(Collected data)
################
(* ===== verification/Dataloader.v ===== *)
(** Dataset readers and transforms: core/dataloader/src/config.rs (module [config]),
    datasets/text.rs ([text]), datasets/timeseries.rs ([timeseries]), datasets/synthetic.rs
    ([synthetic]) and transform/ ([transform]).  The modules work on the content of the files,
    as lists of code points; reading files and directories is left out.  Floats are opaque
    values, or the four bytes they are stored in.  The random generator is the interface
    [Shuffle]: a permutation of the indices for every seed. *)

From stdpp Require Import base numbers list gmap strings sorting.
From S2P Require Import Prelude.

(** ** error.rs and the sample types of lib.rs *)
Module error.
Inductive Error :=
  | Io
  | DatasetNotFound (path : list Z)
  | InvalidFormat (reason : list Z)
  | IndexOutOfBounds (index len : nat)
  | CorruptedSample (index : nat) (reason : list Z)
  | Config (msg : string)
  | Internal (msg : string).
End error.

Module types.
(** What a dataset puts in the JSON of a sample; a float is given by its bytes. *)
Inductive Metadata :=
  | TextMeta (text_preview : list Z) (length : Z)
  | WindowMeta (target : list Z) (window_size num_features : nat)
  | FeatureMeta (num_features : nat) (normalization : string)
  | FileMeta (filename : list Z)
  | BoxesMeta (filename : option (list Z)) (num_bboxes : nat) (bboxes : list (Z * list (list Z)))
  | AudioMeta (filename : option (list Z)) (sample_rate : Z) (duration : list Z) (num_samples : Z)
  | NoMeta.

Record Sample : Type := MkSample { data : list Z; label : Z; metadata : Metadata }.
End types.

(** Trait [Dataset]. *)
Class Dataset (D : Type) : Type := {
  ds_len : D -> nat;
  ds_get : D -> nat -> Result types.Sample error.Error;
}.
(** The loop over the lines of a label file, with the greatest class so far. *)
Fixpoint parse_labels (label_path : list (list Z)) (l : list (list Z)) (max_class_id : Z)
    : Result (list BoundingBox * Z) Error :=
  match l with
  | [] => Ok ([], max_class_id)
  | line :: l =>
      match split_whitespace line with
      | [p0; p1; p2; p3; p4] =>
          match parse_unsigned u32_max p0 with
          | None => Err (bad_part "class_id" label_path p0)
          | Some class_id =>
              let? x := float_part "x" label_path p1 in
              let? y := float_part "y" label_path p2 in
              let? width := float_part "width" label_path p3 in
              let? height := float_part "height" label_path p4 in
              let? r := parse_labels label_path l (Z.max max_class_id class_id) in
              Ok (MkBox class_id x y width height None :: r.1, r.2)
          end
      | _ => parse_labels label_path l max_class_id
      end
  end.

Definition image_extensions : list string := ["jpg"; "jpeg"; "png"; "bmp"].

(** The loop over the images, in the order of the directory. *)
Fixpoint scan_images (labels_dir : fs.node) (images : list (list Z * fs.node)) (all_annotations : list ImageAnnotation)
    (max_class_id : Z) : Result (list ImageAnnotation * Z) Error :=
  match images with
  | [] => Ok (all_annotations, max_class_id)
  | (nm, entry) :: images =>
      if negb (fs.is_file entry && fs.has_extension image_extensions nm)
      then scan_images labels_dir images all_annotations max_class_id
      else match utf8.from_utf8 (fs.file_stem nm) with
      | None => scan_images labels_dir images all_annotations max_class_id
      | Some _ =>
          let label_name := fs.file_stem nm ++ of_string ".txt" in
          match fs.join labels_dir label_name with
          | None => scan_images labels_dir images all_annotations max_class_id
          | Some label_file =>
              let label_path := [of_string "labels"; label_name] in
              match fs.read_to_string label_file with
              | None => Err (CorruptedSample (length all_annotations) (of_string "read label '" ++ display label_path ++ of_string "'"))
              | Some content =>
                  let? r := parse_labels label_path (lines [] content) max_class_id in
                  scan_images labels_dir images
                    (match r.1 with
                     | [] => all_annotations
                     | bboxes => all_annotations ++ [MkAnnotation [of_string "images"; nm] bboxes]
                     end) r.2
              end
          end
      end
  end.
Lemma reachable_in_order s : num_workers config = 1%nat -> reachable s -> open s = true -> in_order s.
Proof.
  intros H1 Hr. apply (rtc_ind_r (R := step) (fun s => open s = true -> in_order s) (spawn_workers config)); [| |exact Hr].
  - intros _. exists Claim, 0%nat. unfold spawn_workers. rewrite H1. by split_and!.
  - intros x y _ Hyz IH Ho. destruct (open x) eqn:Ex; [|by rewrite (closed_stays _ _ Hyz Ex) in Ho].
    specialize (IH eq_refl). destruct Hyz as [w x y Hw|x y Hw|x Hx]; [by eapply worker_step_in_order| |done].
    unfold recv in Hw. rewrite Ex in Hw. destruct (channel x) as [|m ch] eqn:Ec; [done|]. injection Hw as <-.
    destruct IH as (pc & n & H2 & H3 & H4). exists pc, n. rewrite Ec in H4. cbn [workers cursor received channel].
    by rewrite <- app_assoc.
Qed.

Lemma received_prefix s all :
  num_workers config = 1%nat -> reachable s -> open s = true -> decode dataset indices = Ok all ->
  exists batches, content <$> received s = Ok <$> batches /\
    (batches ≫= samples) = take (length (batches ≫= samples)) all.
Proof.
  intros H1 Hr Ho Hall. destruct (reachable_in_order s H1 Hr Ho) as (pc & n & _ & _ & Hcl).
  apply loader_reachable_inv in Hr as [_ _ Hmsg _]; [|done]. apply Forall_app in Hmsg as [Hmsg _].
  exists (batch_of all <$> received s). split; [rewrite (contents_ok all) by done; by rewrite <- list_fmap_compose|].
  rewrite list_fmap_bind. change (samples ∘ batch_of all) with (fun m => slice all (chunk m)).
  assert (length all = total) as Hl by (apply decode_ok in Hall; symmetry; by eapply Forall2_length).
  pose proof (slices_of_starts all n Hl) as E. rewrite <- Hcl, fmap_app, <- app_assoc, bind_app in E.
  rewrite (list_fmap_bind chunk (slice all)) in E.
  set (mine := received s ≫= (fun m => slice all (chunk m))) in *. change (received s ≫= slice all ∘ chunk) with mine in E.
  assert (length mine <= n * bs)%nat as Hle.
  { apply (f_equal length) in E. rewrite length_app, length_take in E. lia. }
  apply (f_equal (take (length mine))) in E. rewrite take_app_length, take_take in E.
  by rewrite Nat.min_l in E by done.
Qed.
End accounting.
################
**Your goal**
Only the lines from the one with "assert (length mine <= n * bs)%nat as Hle." through the end of the data belong in the answer, each reproduced exactly.

**Completed task**
  assert (length mine <= n * bs)%nat as Hle.
  { apply (f_equal length) in E. rewrite length_app, length_take in E. lia. }
  apply (f_equal (take (length mine))) in E. rewrite take_app_length, take_take in E.
  by rewrite Nat.min_l in E by done.
Qed.
End accounting.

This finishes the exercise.